Purpose
Herein, this study is to prepare folic acid (FA)-conjugated lipid nanobubbles (NBs) that highly load artesunate (Arte; FA-ALNBs), as an ultrasound (US)-triggered Arte delivery system for imaging-guided, tumor-targeted chemotherapy.
Materials and methods
The morphology, size, zeta potential, and stability of the FA-ALNBs were detected by optical microscopy and dynamic light scattering analysis. The cellular uptake of the FA-ALNBs was evaluated by confocal laser scanning microscopy and flow cytometry.
Results
The FA-ALNBs showed uniform spheroidal structure, with 781.2±5.3 nm in average diameter, great physiological stability, and ~91.9%±1.1% encapsulation efficiency of Arte. Using focused US, about 36.1%±2.5% of the entrapped Arte was trigger-released from the FA-ALNBs. Owing to the US contrast property, FA-ALNBs showed an enhanced US signal in vitro when using an ultrasonic diagnostic apparatus with a 1-MHz linear transducer. Due to the FA receptor-mediated endocytosis effect, FA-ALNBs can be efficiently internalized by cells, showing an uptake ratio of about 56.4%±3.1%. FA-ALNBs showed an enhanced, dose-dependent cell-killing ability, while FA-ALNBs plus US irradiation exhibited a stronger anticancer effect in vitro. Post intravenous injection into tumor-bearing mice, FA-ALNBs showed an enhanced US contrast effect with increase in time, indicating the increasing accumulation of FA-ALNBs in tumor tissue, which peaked at 4 hours post injection.

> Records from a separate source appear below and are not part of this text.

Lemma mapPush_entry (k : Z) (v : Coordinate) (m : list (Z * list Coordinate))
  (k' : Z) (vs : list Coordinate) :
  NoDup (map fst m) -> In (k', vs) (mapPush k v m) ->
  (k' <> k /\ In (k', vs) m) \/
  (k' = k /\ ((exists vs0, In (k, vs0) m /\ vs = vs0 ++ [v]) \/
              (vs = [v] /\ ~ In k (map fst m)))).
Proof.
  induction m as [|[k0 vs0] m IH]; intros Hnd Hin; cbn [mapPush] in Hin.
  - destruct Hin as [Hin|[]]. inversion Hin; subst. right. split; [reflexivity|].
    right. split; [reflexivity|intros []].
  - inversion Hnd as [|? ? Hk0 Hm]; subst. cbn [fst] in Hk0.
    destruct (k0 =? k) eqn:E.
    + apply Z.eqb_eq in E. subst k0. destruct Hin as [Hin|Hin].
      * inversion Hin; subst. right. split; [reflexivity|]. left.
        exists vs0. split; [now left|reflexivity].
      * left. split; [|now right]. intros ->. apply Hk0.
        apply in_map_iff. now exists (k, vs).
    + apply Z.eqb_neq in E. destruct Hin as [Hin|Hin].
      * inversion Hin; subst. left. split; [assumption|now left].
      * destruct (IH Hm Hin) as [[H1 H2]|[-> [[vs1 [H1 H2]]|[H1 H2]]]].
        -- left. split; [assumption|now right].
        -- right. split; [reflexivity|]. left. exists vs1.
           split; [now right|assumption].
        -- right. split; [reflexivity|]. right. split; [assumption|].
           cbn [map fst In]. intros [H|H]; [now apply E|contradiction].
Qed.

Section Grouping.
Variable key : Coordinate -> Z.

Lemma Grouped_ext (seen seen' : Coordinate -> Prop)
  (m : list (Z * list Coordinate)) :
  (forall x, seen x <-> seen' x) -> Grouped key seen m -> Grouped key seen' m.
Proof.
  intros Hext [H1 [H2 H3]]. split; [assumption|]. split.
  - intros x Hx. apply H2. now apply Hext.
  - intros k vs Hin. destruct (H3 k vs Hin) as [Hnd Hiff]. split; [assumption|].
    intros x. rewrite Hiff. now rewrite Hext.
Qed.

Lemma Grouped_mapPush (seen : Coordinate -> Prop)
  (m : list (Z * list Coordinate)) (v : Coordinate) :
  Grouped key seen m -> ~ seen v ->
  Grouped key (fun x => seen x \/ x = v) (mapPush (key v) v m).
Proof.
  intros [H1 [H2 H3]] Hv. split; [now apply NoDup_mapPush_keys|]. split.
  - intros x [Hx| ->]; apply mapPush_keys; [right; now apply H2|now left].
  - intros k vs Hin.
    destruct (mapPush_entry _ _ _ _ _ H1 Hin)
      as [[Hk Hin']|[-> [[vs0 [Hin' ->]]|[-> Hnew]]]].
    + destruct (H3 k vs Hin') as [Hnd Hiff]. split; [assumption|].
      intros x. rewrite Hiff. split.
      * intros [Hx Hkx]. auto.
      * intros [[Hx| ->] Hkx]; [auto|congruence].
    + destruct (H3 _ vs0 Hin') as [Hnd Hiff]. split.
      * apply NoDup_app; [assumption|constructor; [intros []|constructor]|].
        intros x Hx [<-|[]]. apply Hiff in Hx. now apply Hv.
      * intros x. rewrite in_app_iff, Hiff. cbn [In]. split.
        -- intros [[Hx Hkx]|[<-|[]]]; auto.
        -- intros [[Hx| ->] Hkx]; auto.
    + split; [constructor; [intros []|constructor]|].
      intros x. cbn [In]. split.
      * intros [<-|[]]. auto.
      * intros [[Hx| ->] Hkx]; [|now left].
        exfalso. apply Hnew. rewrite <- Hkx. now apply H2.
Qed.

Lemma Grouped_groupByKey (hits : list Coordinate) :
  NoDup hits -> Grouped key (fun x => In x hits) (groupByKey key hits).
Proof.
  intros Hnd. unfold groupByKey.
  assert (Hgen : forall (l : list Coordinate) (seen : Coordinate -> Prop)
                        (m : list (Z * list Coordinate)),
             Grouped key seen m -> NoDup l -> (forall x, In x l -> ~ seen x) ->
             Grouped key (fun x => seen x \/ In x l)
                     (fold_left (fun m hit => mapPush (key hit) hit m) l m)).
  { induction l as [|v l IH]; intros seen m Hm Hl Hfresh; cbn [fold_left].
    - apply (Grouped_ext seen); [|assumption]. cbn. intuition.
    - inversion Hl as [|? ? Hv Hl']; subst.
      apply (Grouped_ext (fun x => (seen x \/ x = v) \/ In x l)).
      + intros x. cbn [In]. intuition.
      + apply IH; [|assumption|].
        * apply Grouped_mapPush; [assumption|]. apply Hfresh. now left.
        * intros x Hx [Hs| ->]; [|contradiction].
          apply (Hfresh x); [now right|assumption]. }
  apply (Grouped_ext (fun x => False \/ In x hits)); [intuition|].
  apply Hgen; [|assumption|auto].
  split; [constructor|]. split; [intros x []|intros k vs []].
Qed.
End Grouping.

(** *** Cutting a sorted line into runs *)

Section Runs.
Variables (dir : Direction) (key : Coordinate -> Z) (lineHits : list Coordinate).

Lemma consecutiveRuns_closed (g : AlignedGroup) :
  In g (consecutiveRuns dir key lineHits) ->
  ClosedRun dir key lineHits g.
Proof.
  unfold consecutiveRuns. cbv zeta.
  set (step := fun (st : Z * list AlignedGroup) i =>
                 let (start, result) := st in
                 if (i =? Z.of_nat (length lineHits))
                    || (key (nth (Z.to_nat i) lineHits (0, 0))
                        >? key (nth (Z.to_nat (i - 1)) lineHits (0, 0)) + 1)
                 then (i, if i - start >=? 2
                          then result ++ [mkGroup dir (slice start i lineHits)]
                          else result)
                 else (start, result)).
  assert (Hinv : forall k : nat,
             Z.of_nat k <= Z.of_nat (length lineHits) ->
             let st := fold_left step (range 1 (1 + Z.of_nat k)) (0, []) in
             0 <= fst st <= Z.of_nat k /\
             (fst st = 0 \/ fst st = Z.of_nat (length lineHits)
              \/ keyAt key lineHits (fst st)
                 > keyAt key lineHits (fst st - 1) + 1) /\
             (forall j, fst st < j < 1 + Z.of_nat k ->
                        keyAt key lineHits j <= keyAt key lineHits (j - 1) + 1) /\
             Forall (ClosedRun dir key lineHits) (snd st)).
  { induction k as [|k IH]; intros Hk.
    - rewrite range_nil by lia. cbn [fold_left fst snd].
      repeat split; try lia. constructor.
    - replace (1 + Z.of_nat (Datatypes.S k)) with (1 + Z.of_nat k + 1) by lia.
      rewrite range_snoc by lia. rewrite fold_left_app. cbn [fold_left].
      specialize (IH ltac:(lia)). cbv zeta in IH.
      destruct (fold_left step (range 1 (1 + Z.of_nat k)) (0, []))
        as [start result]. cbn [fst snd] in IH.
      destruct IH as [Hs [Hstart [Hsteps Hres]]].
      cbv zeta.
      assert (Estep :
                step (start, result) (1 + Z.of_nat k)
                = if (1 + Z.of_nat k =? Z.of_nat (length lineHits))
                     || (keyAt key lineHits (1 + Z.of_nat k)
                         >? keyAt key lineHits (1 + Z.of_nat k - 1) + 1)
                  then (1 + Z.of_nat k,
                        if 1 + Z.of_nat k - start >=? 2
                        then result
                             ++ [mkGroup dir (slice start (1 + Z.of_nat k)
                                                    lineHits)]
                        else result)
                  else (start, result)) by reflexivity.
      rewrite Estep. clear Estep.
      destruct ((1 + Z.of_nat k =? Z.of_nat (length lineHits))
                || (keyAt key lineHits (1 + Z.of_nat k)
                    >? keyAt key lineHits (1 + Z.of_nat k - 1) + 1))
        eqn:E; cbn [fst snd].
      + apply orb_true_iff in E. rewrite Z.eqb_eq, Z.gtb_ltb, Z.ltb_lt in E.
        split; [lia|]. split; [destruct E; [right; left; lia|right; right; lia]|].
        split; [intros j Hj; lia|].
        destruct (1 + Z.of_nat k - start >=? 2) eqn:E2; [|assumption].
        rewrite Z.geb_le in E2.
        apply Forall_app. split; [assumption|].
        apply Forall_cons; [|apply Forall_nil].
        split; [reflexivity|]. exists start, (1 + Z.of_nat k). cbn [coordinates].
        repeat split; try lia.
        intros j Hj. apply Hsteps. lia.
      + apply orb_false_iff in E. rewrite Z.eqb_neq, Z.gtb_ltb, Z.ltb_ge in E.
        split; [lia|]. split; [assumption|]. split; [|assumption].
        intros j Hj. destruct (Z.eq_dec j (1 + Z.of_nat k)) as [->|Hne].
        * lia.
        * apply Hsteps. lia. }
  intros Hg.
  specialize (Hinv (length lineHits) ltac:(lia)). cbv zeta in Hinv.
  replace (1 + Z.of_nat (length lineHits))
    with (Z.of_nat (length lineHits) + 1) in Hinv by lia.
  destruct Hinv as [_ [_ [_ Hres]]]. rewrite Forall_forall in Hres.
  now apply Hres.
Qed.
End Runs.

Lemma slice_as_map {A : Type} (s e : Z) (l : list A) (d : A) :
  0 <= s -> s <= e <= Z.of_nat (length l) ->
  slice s e l = map (fun i => nth (Z.to_nat (s + i)) l d) (range 0 (e - s)).
Proof.
  intros Hs He.
  apply (nth_ext _ _ d (nth (Z.to_nat (s + 0)) l d)).
  - rewrite length_slice by assumption.
    rewrite length_map, length_range. f_equal. lia.
  - intros t Ht. rewrite length_slice in Ht by assumption.
    rewrite nth_slice by lia.
    rewrite (map_nth (fun i => nth (Z.to_nat (s + i)) l d)).
    unfold range.
    rewrite (nth_indep _ 0 (0 + Z.of_nat 0))
      by (rewrite length_map, length_seq; lia).
    rewrite (map_nth (fun k => 0 + Z.of_nat k)).
    rewrite seq_nth by lia. f_equal. lia.
Qed.

(** *** The groups of one direction *)

Section Line.
Variables (dir : Direction) (lk sk : Coordinate -> Z)
          (mk : Z -> Z -> Coordinate).
Hypothesis mk_eta : forall x, mk (lk x) (sk x) = x.
Hypothesis lk_mk : forall a b, lk (mk a b) = a.
Hypothesis sk_mk : forall a b, sk (mk a b) = b.

Lemma lineGroups_runs (hits : list Coordinate) (g : AlignedGroup) :
  NoDup hits -> In g (lineGroups dir lk sk hits) ->
  direction g = dir /\
  exists start len,
    2 <= len /\
    coordinates g
    = map (fun i => mk (lk start) (sk start + i)) (range 0 len) /\
    (forall rc, In rc (coordinates g) -> In rc hits) /\
    ~ In (mk (lk start) (sk start - 1)) hits /\
    ~ In (mk (lk start) (sk start + len)) hits.
Proof.
  intros Hnd Hg. unfold lineGroups in Hg.
  apply in_flat_map in Hg. destruct Hg as [[k vs] [Hentry Hg]].
  cbn [snd] in Hg. cbv zeta in Hg.
  destruct (Z.of_nat (length vs) <? 2); [contradiction|].
  destruct (Grouped_groupByKey lk hits Hnd) as [_ [_ Hgr]].
  destruct (Hgr k vs Hentry) as [Hvs Hmem]. clear Hgr Hentry.
  set (l := sortBy sk vs) in *.
  assert (Hl : forall x, In x l <-> In x hits /\ lk x = k).
  { intros x. unfold l. now rewrite sortBy_In, Hmem. }
  assert (Hndl : NoDup l) by now apply NoDup_sortBy.
  assert (Hasc : ascending (map sk l)) by apply ascending_sortBy.
  assert (Hkey : forall t : nat,
             (t < length l)%nat -> nth t (map sk l) 0 = sk (nth t l (0, 0))).
  { intros t Ht.
    rewrite (nth_indep _ 0 (sk (0, 0))) by now rewrite length_map.
    apply map_nth. }
  assert (Hmono : forall i j : nat,
             (i <= j)%nat -> (j < length l)%nat ->
             sk (nth i l (0, 0)) <= sk (nth j l (0, 0))).
  { intros i j Hij Hj. rewrite <- !Hkey by lia.
    apply ascending_nth; [assumption|lia|now rewrite length_map]. }
  assert (Hline : forall t : nat,
             (t < length l)%nat -> lk (nth t l (0, 0)) = k).
  { intros t Ht. apply Hl. now apply nth_In. }
  assert (Hstrict : forall i j : nat,
             (i < j)%nat -> (j < length l)%nat ->
             sk (nth i l (0, 0)) < sk (nth j l (0, 0))).
  { intros i j Hij Hj.
    pose proof (Hmono i j ltac:(lia) Hj) as Hle.
    destruct (Z.eq_dec (sk (nth i l (0, 0))) (sk (nth j l (0, 0)))) as [E|];
      [|lia].
    exfalso.
    assert (Eij : nth i l (0, 0) = nth j l (0, 0)).
    { rewrite <- (mk_eta (nth i l (0, 0))), <- (mk_eta (nth j l (0, 0))).
      rewrite E, !Hline by lia. reflexivity. }
    apply (proj1 (NoDup_nth l (0, 0)) Hndl) in Eij; lia. }
  apply consecutiveRuns_closed in Hg.
  destruct Hg as [Hdir [s [e [Hs [He [Hco [Hfirst [Hlast Hsteps]]]]]]]].
  fold l in He, Hco, Hfirst, Hlast, Hsteps.
  split; [assumption|].
  assert (Hat : forall t : nat,
             Z.of_nat t < e - s ->
             keyAt sk l (s + Z.of_nat t) = keyAt sk l s + Z.of_nat t).
  { induction t as [|t IH]; intros Ht.
    - replace (s + Z.of_nat 0) with s by lia. cbn. lia.
    - specialize (IH ltac:(lia)).
      pose proof (Hsteps (s + Z.of_nat (Datatypes.S t)) ltac:(lia)) as Hup.
      replace (s + Z.of_nat (Datatypes.S t) - 1) with (s + Z.of_nat t) in Hup
        by lia.
      pose proof (Hstrict (Z.to_nat (s + Z.of_nat t))
                          (Z.to_nat (s + Z.of_nat (Datatypes.S t)))
                          ltac:(lia) ltac:(lia)) as Hlt.
      unfold keyAt in *. lia. }
  exists (nth (Z.to_nat s) l (0, 0)), (e - s).
  rewrite (Hline (Z.to_nat s)) by lia.
  fold (keyAt sk l s).
  split; [lia|]. split; [|split; [|split]].
  - rewrite Hco. rewrite (slice_as_map s e l (0, 0)) by lia.
    apply map_ext_in. intros i Hi. apply in_range in Hi.
    rewrite <- (mk_eta (nth (Z.to_nat (s + i)) l (0, 0))).
    rewrite Hline by lia. f_equal.
    pose proof (Hat (Z.to_nat i) ltac:(lia)) as E.
    rewrite Z2Nat.id in E by lia. exact E.
  - intros rc Hrc. rewrite Hco in Hrc. apply slice_In in Hrc.
    now apply Hl in Hrc.
  - intros Hb.
    assert (Hbl : In (mk k (keyAt sk l s - 1)) l)
      by (apply Hl; split; [assumption|apply lk_mk]).
    apply (In_nth _ _ (0, 0)) in Hbl. destruct Hbl as [t [Ht Et]].
    pose proof (f_equal sk Et) as Hsk. rewrite sk_mk in Hsk.
    destruct (Nat.le_gt_cases (Z.to_nat s) t) as [Hge|Hlt].
    + pose proof (Hmono (Z.to_nat s) t Hge Ht). unfold keyAt, Coordinate in *. lia.
    + destruct Hfirst as [->|Hjump]; [lia|].
      pose proof (Hmono t (Z.to_nat (s - 1)) ltac:(lia) ltac:(lia)).
      unfold keyAt, Coordinate in *. lia.
  - intros Ha.
    assert (Hal : In (mk k (keyAt sk l s + (e - s))) l)
      by (apply Hl; split; [assumption|apply lk_mk]).
    apply (In_nth _ _ (0, 0)) in Hal. destruct Hal as [t [Ht Et]].
    pose proof (f_equal sk Et) as Hsk. rewrite sk_mk in Hsk.
    pose proof (Hat (Z.to_nat (e - s - 1)) ltac:(lia)) as Hend.
    rewrite Z2Nat.id in Hend by lia.
    replace (s + (e - s - 1)) with (e - 1) in Hend by lia.
    destruct (Nat.le_gt_cases (Z.to_nat e) t) as [Hge|Hlt].
    + destruct Hlast as [->|Hjump]; [unfold Coordinate in *; lia|].
      pose proof (Hmono (Z.to_nat e) t Hge Ht). unfold keyAt, Coordinate in *. lia.
    + pose proof (Hmono t (Z.to_nat (e - 1)) ltac:(lia) ltac:(lia)).
      unfold keyAt, Coordinate in *. lia.
Qed.
End Line.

Focused US irradiation was conducted on the tumor region at 4 hours post injection of FA-ALNBs, which showed a greater tumor suppression effect after 30 days of treatment compared with all other treatment groups. Moreover, FA-ALNBs showed negligible systemic toxicity in vivo.
Conclusion
This versatile US-triggered drug delivery system with great anticancer efficacy was assessed both in vitro and in vivo, revealing great potential as a cancer theranostic agent for future application.